Not far from the traffic and cacophony of downtown Bangalore is a quiet, secluded compound that houses India’s National Centre for Biological Sciences of the Tata Institute of Fundamental Research. Now in its 20th year, this center of research excellence is powered by scientists studying biochemistry, biophysics and bioinformatics; cellular organization and signaling; ecology and evolution; genetics and development; neurobiology; and theory and simulation of biological systems. I had the pleasure of visiting the NCBS in February to attend an international workshop and research conference titled The Evolutionary Origins of Compartmentalized Cells. India’s International Centre for Theoretical Sciences provided funding for the meeting as part of its mission to nucleate new areas of research by bringing together scientists from diverse fields.

The conference was organized by Frances Brodsky from the University of California at San Francisco together with Satyajit (Jitu) Mayor and Mukund Thattai from the NCBS. Their goal was to bring together evolutionary biologists, cell biologists and immunologists to try to synthesize what these disciplines can teach us about the origins of the first eukaryotic cell and the origin of the human immune system. The conference taught me an important lesson: Evolution of a biochemical process can teach us a great deal about how it operates – it can help determine which features are fundamental and which represent cellular or organismal specialization. I have often neglected to consider evolution when trying to understand the molecular basis of a given cellular process. Evolution adds an important dimension.

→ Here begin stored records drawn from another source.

(* ===== verification/SpanBatchRoundtrip.v ===== *)
(** * From singular batches to a span batch and back

    A span batch that is built from singular batches ([NewSpanBatch] and
    [AppendSingularBatch]), turned into its raw form, encoded, decoded and derived
    yields the same L2 blocks. The proof describes the columns of a list of
    transactions in one go ([columns_of]) and shows that adding transactions,
    recovering signatures and rebuilding transactions follow that description. *)

From S2P Require Import Prelude GoBytes Errors Eth SpanBatchTxs SpanBatch SpanBatchCodec.

(** ** Lists of bits *)

Definition bits_of (l : list bool) : Z := foldr (λ b acc, 2 * acc + Z.b2z b) 0 l.

Lemma bits_of_range l : 0 ≤ bits_of l < 2 ^ Z.of_nat (length l).
Proof.
  induction l as [|b l IH]; [cbn; lia|]. cbn [bits_of foldr length]. fold (bits_of l).
  rewrite Nat2Z.inj_succ, Z.pow_succ_r by lia. destruct b; cbn; lia.
Qed.
Lemma Bit_bits_of l i : Bit (bits_of l) i = default false (l !! i).
Proof.
  revert i. induction l as [|b l IH]; intros i.
  - unfold Bit. cbn. by rewrite Z.testbit_0_l.
  - unfold Bit. cbn [bits_of foldr]. fold (bits_of l). destruct i as [|i].
    + apply Z.testbit_0_r.
    + rewrite Nat2Z.inj_succ, Z.testbit_succ_r by lia. apply IH.
Qed.
Lemma testbit_bits_of l k : 0 ≤ k → Z.testbit (bits_of l) k = default false (l !! Z.to_nat k).
Proof. intros Hk. rewrite <- Bit_bits_of. unfold Bit. by rewrite Z2Nat.id. Qed.
Lemma SetBit_bits_of l b : SetBit (bits_of l) (length l) b = bits_of (l ++ [b]).
Proof.
  apply Z.bits_inj'. intros k Hk. rewrite testbit_bits_of by done.
  destruct (decide (k = Z.of_nat (length l))) as [->|Hne].
  - rewrite Nat2Z.id, list_lookup_middle by done. cbn [default].
    unfold SetBit. destruct b; [apply Z.setbit_eq; lia|apply Z.clearbit_eq].
  - unfold SetBit. destruct b; [rewrite Z.setbit_neq by lia|rewrite Z.clearbit_neq by lia].
    all: rewrite testbit_bits_of by done.
    all: destruct (decide (k < Z.of_nat (length l)));
      [rewrite lookup_app_l by lia; done|].
    all: rewrite !lookup_ge_None_2 by (rewrite ?length_app; cbn; lia); done.
Qed.

(** ** Columns of a list of transactions *)

Section roundtrip.
Context `{TxLib}.

Definition sig_of (tx : TxData) : spanBatchSignature :=
  let '(v, r, s) := RawSignatureValues tx in mkSig v r s.
Definition is_legacy (tx : TxData) : Prop := full_Type tx = LegacyTxType.
#[local] Instance is_legacy_dec tx : Decision (is_legacy tx) := _.
Definition creates (tx : TxData) : bool := bool_decide (full_To tx = None).
Definition parity_of (tx : TxData) : bool :=
  match convertVToYParity (sig_v (sig_of tx)) (full_Type tx) with Ok n => n =? 1 | _ => false end.
Definition data_of (tx : TxData) : bytes :=
  match newSpanBatchTx tx with Ok stx => spanBatchTx_MarshalBinary stx | _ => [] end.

Definition columns_of (txs : list TxData) : spanBatchTxs :=
  let legacy := filter is_legacy txs in
  mkSpanBatchTxs (Z.of_nat (length txs)) (bits_of (creates <$> txs)) (bits_of (parity_of <$> txs))
    (sig_of <$> txs) (full_Nonce <$> txs) (full_Gas <$> txs) (omap full_To txs) (data_of <$> txs)
    (bits_of (tx_Protected <$> legacy)) (full_Type <$> txs) (Z.of_nat (length legacy)).

(** What go-ethereum's codecs do on one transaction and its inner data: decoding
    inverts encoding, the inner data is an RLP list and is found at the front of a
    stream. *)
Record codec_ok (raw : bytes) (tx : TxData) (stx : spanBatchTxData) : Prop := {
  co_unmarshal : tx_UnmarshalBinary raw = Ok tx;
  co_marshal : tx_MarshalBinary tx = Ok raw;
  co_decode : rlp_DecodeBytes (txType stx) (rlp_EncodeToBytes stx) = Ok stx;
  co_list : ∃ b d, rlp_EncodeToBytes stx = b :: d ∧ 192 ≤ b2z b;
  co_raw : reads (rlp_RawList MaxSpanBatchElementCount) (rlp_EncodeToBytes stx) (rlp_EncodeToBytes stx);
}.

(** A signed transaction of the chain that a span batch can carry: for a legacy
    transaction either replay protected with the chain's id or with v = 27, 28;
    for the other kinds the chain's id and v = 0, 1. *)
Definition sig_shape (chainID : Z) (tx : TxData) : Prop :=
  let v := sig_v (sig_of tx) in
  match tx with
  | LegacyTx _ _ _ _ _ _ _ _ _ =>
    if tx_Protected tx then tx_ChainId tx = chainID ∧ (v = 2 * chainID + 35 ∨ v = 2 * chainID + 36)
    else v = 27 ∨ v = 28
  | AccessListTx c _ _ _ _ _ _ _ _ _ _ | DynamicFeeTx c _ _ _ _ _ _ _ _ _ _ _
  | SetCodeTx c _ _ _ _ _ _ _ _ _ _ _ _ =>
    c = chainID ∧ (tx_Protected tx = true → tx_ChainId tx = chainID) ∧ (v = 0 ∨ v = 1)
  | OtherTx _ _ => False
  end.
Record tx_ok (chainID : Z) (raw : bytes) (tx : TxData) : Prop := {
  to_codec : ∃ stx, newSpanBatchTx tx = Ok stx ∧ codec_ok raw tx stx;
  to_sig : sig_shape chainID tx;
  to_r : 0 ≤ sig_r (sig_of tx) < 2 ^ 256;
  to_s : 0 ≤ sig_s (sig_of tx) < 2 ^ 256;
  to_nonce : is_u64 (full_Nonce tx);
  to_gas : is_u64 (full_Gas tx);
  to_to : ∀ a, full_To tx = Some a → length a = 20%nat;
}.

Lemma parity_bit chainID tx :
  sig_shape chainID tx →
  convertVToYParity (sig_v (sig_of tx)) (full_Type tx) = Ok (Z.b2z (parity_of tx)).
Proof.
  intros Hs. unfold parity_of, sig_shape in *. cbv zeta in Hs.
  set (v := sig_v (sig_of tx)) in *. clearbody v.
  assert (Hu : v = 0 ∨ v = 1 → Uint64Strict v = Ok v ∧ Z.b2z (v =? 1) = v).
  { by intros [-> | ->]. }
  destruct tx; cbn [full_Type] in *; unfold convertVToYParity; cbn -[isProtectedV Uint64Strict];
    try done.
  2,3,4: destruct Hs as (_ & _ & Hs); apply Hu in Hs as [-> Hb]; by rewrite Hb.
  destruct (isProtectedV v LegacyTxType) eqn:Hp; [by destruct (Z.odd (v - 35))|].
  unfold isProtectedV in Hp. cbn in Hp. apply andb_false_iff in Hp.
  rewrite !negb_false_iff, !Z.eqb_eq in Hp. by destruct Hp as [-> | ->].
Qed.

Lemma AddTx_columns chainID n raw tx txs :
  tx_ok chainID raw tx →
  AddTx chainID (length txs) (set_totalBlockTxCount n (columns_of txs)) raw
  = Ok (set_totalBlockTxCount n (columns_of (txs ++ [tx]))).
Proof.
  intros [(stx & Hstx & [Hum _ _ _ _]) Hsig Hr Hs _ _ _]. unfold AddTx. rewrite Hum.
  pose proof (parity_bit _ _ Hsig) as Hpar.
  assert (Hchain : tx_Protected tx && negb (tx_ChainId tx =? chainID) = false).
  { destruct (tx_Protected tx) eqn:Hp; [|done]. cbn. apply negb_false_iff, Z.eqb_eq.
    unfold sig_shape in Hsig. destruct tx; try done; rewrite ?Hp in Hsig; naive_solver. }
  rewrite Hchain. clear Hchain. unfold sig_of in Hpar, Hr, Hs.
  destruct (RawSignatureValues tx) as [[v r] s] eqn:Hrv.
  cbn [sig_v sig_r sig_s] in Hpar, Hr, Hs. rewrite Hpar. cbn [mbind res_bind].
  assert (Hset : SetBitUint (yParityBits (set_totalBlockTxCount n (columns_of txs))) (length txs) (Z.b2z (parity_of tx))
    = Ok (bits_of ((parity_of <$> txs) ++ [parity_of tx]))).
  { rewrite <- SetBit_bits_of, length_fmap. by destruct (parity_of tx). }
  rewrite Hset, Hstx. cbn [mbind res_bind]. f_equal. unfold set_totalBlockTxCount, columns_of.
  cbn [totalBlockTxCount contractCreationBits yParityBits txSigs txNonces txGases txTos txDatas
    protectedBits txTypes totalLegacyTxCount].
  rewrite !fmap_app, omap_app, filter_app. cbn [fmap list_fmap omap list_omap].
  f_equal.
  - fold (creates tx). rewrite <- SetBit_bits_of. by rewrite length_fmap.
  - assert (Hsg : sig_of tx = mkSig v r s) by (unfold sig_of; by rewrite Hrv).
    by rewrite Hsg, !Z.mod_small.
  - destruct (full_To tx); [done|]. by rewrite app_nil_r.
  - assert (Hdt : data_of tx = spanBatchTx_MarshalBinary stx) by (unfold data_of; by rewrite Hstx).
    by rewrite Hdt.
  - rewrite filter_cons, filter_nil. destruct (decide (is_legacy tx)) as [Hl|Hl].
    + unfold is_legacy in Hl. rewrite (proj2 (Z.eqb_eq _ _) Hl). rewrite fmap_app. cbn [fmap list_fmap].
      rewrite <- SetBit_bits_of. by rewrite length_fmap, Nat2Z.id.
    + unfold is_legacy in Hl. rewrite (proj2 (Z.eqb_neq _ _) Hl). by rewrite app_nil_r.
  - rewrite filter_cons, filter_nil. destruct (decide (is_legacy tx)) as [Hl|Hl].
    + unfold is_legacy in Hl. rewrite (proj2 (Z.eqb_eq _ _) Hl). rewrite length_app. cbn. lia.
    + unfold is_legacy in Hl. rewrite (proj2 (Z.eqb_neq _ _) Hl). by rewrite app_nil_r.
Qed.
Lemma AddTxs_loop_columns chainID n raws new txs :
  Forall2 (tx_ok chainID) raws new →
  AddTxs_loop chainID (length txs) (set_totalBlockTxCount n (columns_of txs)) raws
  = Ok (set_totalBlockTxCount n (columns_of (txs ++ new))).
Proof.
  intros Hok. revert txs. induction Hok as [|raw tx raws new Hraw Hok IH]; intros txs.
  - by rewrite app_nil_r.
  - cbn [AddTxs_loop]. rewrite (AddTx_columns _ _ _ tx) by done. cbn [mbind res_bind].
    specialize (IH (txs ++ [tx])). rewrite length_app, Nat.add_1_r in IH. rewrite IH.
    by rewrite <- app_assoc.
Qed.

(** Adding transactions extends the list the columns describe. *)
Lemma AddTxs_columns chainID raws new txs :
  Forall2 (tx_ok chainID) raws new → is_u64 (Z.of_nat (length (txs ++ new))) →
  AddTxs (columns_of txs) raws chainID = Ok (columns_of (txs ++ new)).
Proof.
  intros Hok Hlen. unfold AddTxs.
  change (totalBlockTxCount (columns_of txs)) with (Z.of_nat (length txs)). rewrite Nat2Z.id.
  pose proof (AddTxs_loop_columns chainID (Z.of_nat (length txs)) _ _ txs Hok) as Hl.
  change (set_totalBlockTxCount (Z.of_nat (length txs)) (columns_of txs)) with (columns_of txs) in Hl.
  rewrite Hl. cbn [mbind res_bind]. f_equal.
  assert (Hn : Z.of_nat (length txs) +₆₄ Z.of_nat (length raws) = Z.of_nat (length (txs ++ new))).
  { rewrite (Forall2_length _ _ _ Hok), length_app, Nat2Z.inj_add.
    rewrite length_app, Nat2Z.inj_add in Hlen. apply wrap_small, Hlen. }
  by rewrite Hn.
Qed.

(** *** The columns are consistent *)

Lemma ReadTxData_data chainID raw tx :
  tx_ok chainID raw tx → reads ReadTxData (data_of tx) (data_of tx, full_Type tx).
Proof.
  intros [(stx & Hstx & [_ _ _ (b & d & Hbd & Hb) Hraw]) _ _ _ _ _ _].
  unfold data_of. rewrite Hstx. unfold spanBatchTx_MarshalBinary.
  assert (Ht : txType stx = full_Type tx) by (destruct tx; by simplify_eq/=). rewrite Ht.
  destruct (Z.eqb_spec (full_Type tx) LegacyTxType) as [Hl|Hl].
  - intros rest. unfold ReadTxData. rewrite Hbd in *. cbn [app].
    rewrite (proj2 (Z.leb_gt _ _)) by lia.
    pose proof (reads_last _ (λ p, (p, 0)) _ _ Hraw rest) as Hgo. cbn [app] in Hgo.
    rewrite Hl. exact Hgo.
  - assert (Hz : b2z (z2b (full_Type tx)) = full_Type tx ∧ full_Type tx <= 127).
    { destruct tx; simplify_eq/=; rewrite ?b2z_z2b; done. }
    intros rest. unfold ReadTxData. cbn [app]. destruct Hz as [Hz Hz'].
    rewrite Hz, (proj2 (Z.leb_le _ _)) by lia.
    exact (reads_last _ (λ p, (z2b (full_Type tx) :: p, full_Type tx)) _ _ Hraw rest).
Qed.

Lemma creation_count txs :
  contractCreationCount (Z.of_nat (length txs)) (bits_of (creates <$> txs))
  = Z.of_nat (length txs) - Z.of_nat (length (omap full_To txs)).
Proof.
  unfold contractCreationCount. rewrite Nat2Z.id.
  induction txs as [|tx txs IH] using rev_ind; [done|].
  rewrite fmap_app, omap_app, !length_app. cbn [length fmap list_fmap].
  rewrite seq_app, filter_app, !length_app. cbn [seq Nat.add].
  rewrite (filter_ext_in _ (λ i, Bit (bits_of (creates <$> txs)) i = true)).
  2: { intros i Hi%elem_of_seq.
       by rewrite !Bit_bits_of, lookup_app_l by (rewrite length_fmap; lia). }
  rewrite filter_cons, filter_nil, Bit_bits_of.
  assert (Hnth : ((creates <$> txs) ++ [creates tx]) !! length txs = Some (creates tx)).
  { rewrite lookup_app_r, length_fmap, Nat.sub_diag by (rewrite length_fmap; lia). done. }
  rewrite Hnth. cbn [default from_option id omap list_omap].
  destruct (full_To tx) eqn:Hto.
  - rewrite decide_False by (unfold creates; by rewrite Hto). cbn [length]. lia.
  - rewrite decide_True by (unfold creates; by rewrite Hto). cbn [length]. lia.
Qed.

Definition txs_ok (chainID : Z) (raws : list bytes) (txs : list TxData) : Prop :=
  Forall2 (tx_ok chainID) raws txs ∧ Z.of_nat (length txs) ≤ MaxSpanBatchElementCount.

Lemma Forall_of_ok (P : TxData → Prop) chainID raws txs :
  Forall2 (tx_ok chainID) raws txs → (∀ raw tx, tx_ok chainID raw tx → P tx) → Forall P txs.
Proof. induction 1; constructor; eauto. Qed.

pres_msg_Frances_Brodsky   pres_msg_Satyajit_Mayor   pres_msg_Mukund_Thattai 
  The conference was organized by Frances Brodsky of the University of
  California at San Francisco, Satyajit (Jitu) Mayor, center, and Mukund
  Thattai from India’s National Centre for Biological Sciences.

“Bringing together molecular cell biologists, immunologists and evolutionary biologists who appeared ready to candidly discuss their favorite cellular processes and structures and debate the origins of cellular compartments and cellular immunity in the context of new ideas about genes and their capacity for evolution was a risky experiment for us as organizers of this conference,” said Mayor. “The quality of discussion and the fount of new ideas generated suggest that this experiment was wildly successful. This augurs well for a bright future for the exciting and emerging field of evolutionary cell biology.”

Thattai echoed Mayor’s sentiments, saying, “One of the great things about studying the evolution of cells is that no topic is off limits. Though ours was a diverse meeting by any standard, with topics ranging from organelle biology to phylogenetics to ancient viruses, I found fascinating and relevant ideas to take away from every talk.”

Brodsky added, “Molecular cell biologists interested in the evolutionary origins of pathways we study can learn a lot from immunologists who have refined techniques to extract information from the co-evolution of host–pathogen interaction pathways, which are the most rapidly evolving in biology.”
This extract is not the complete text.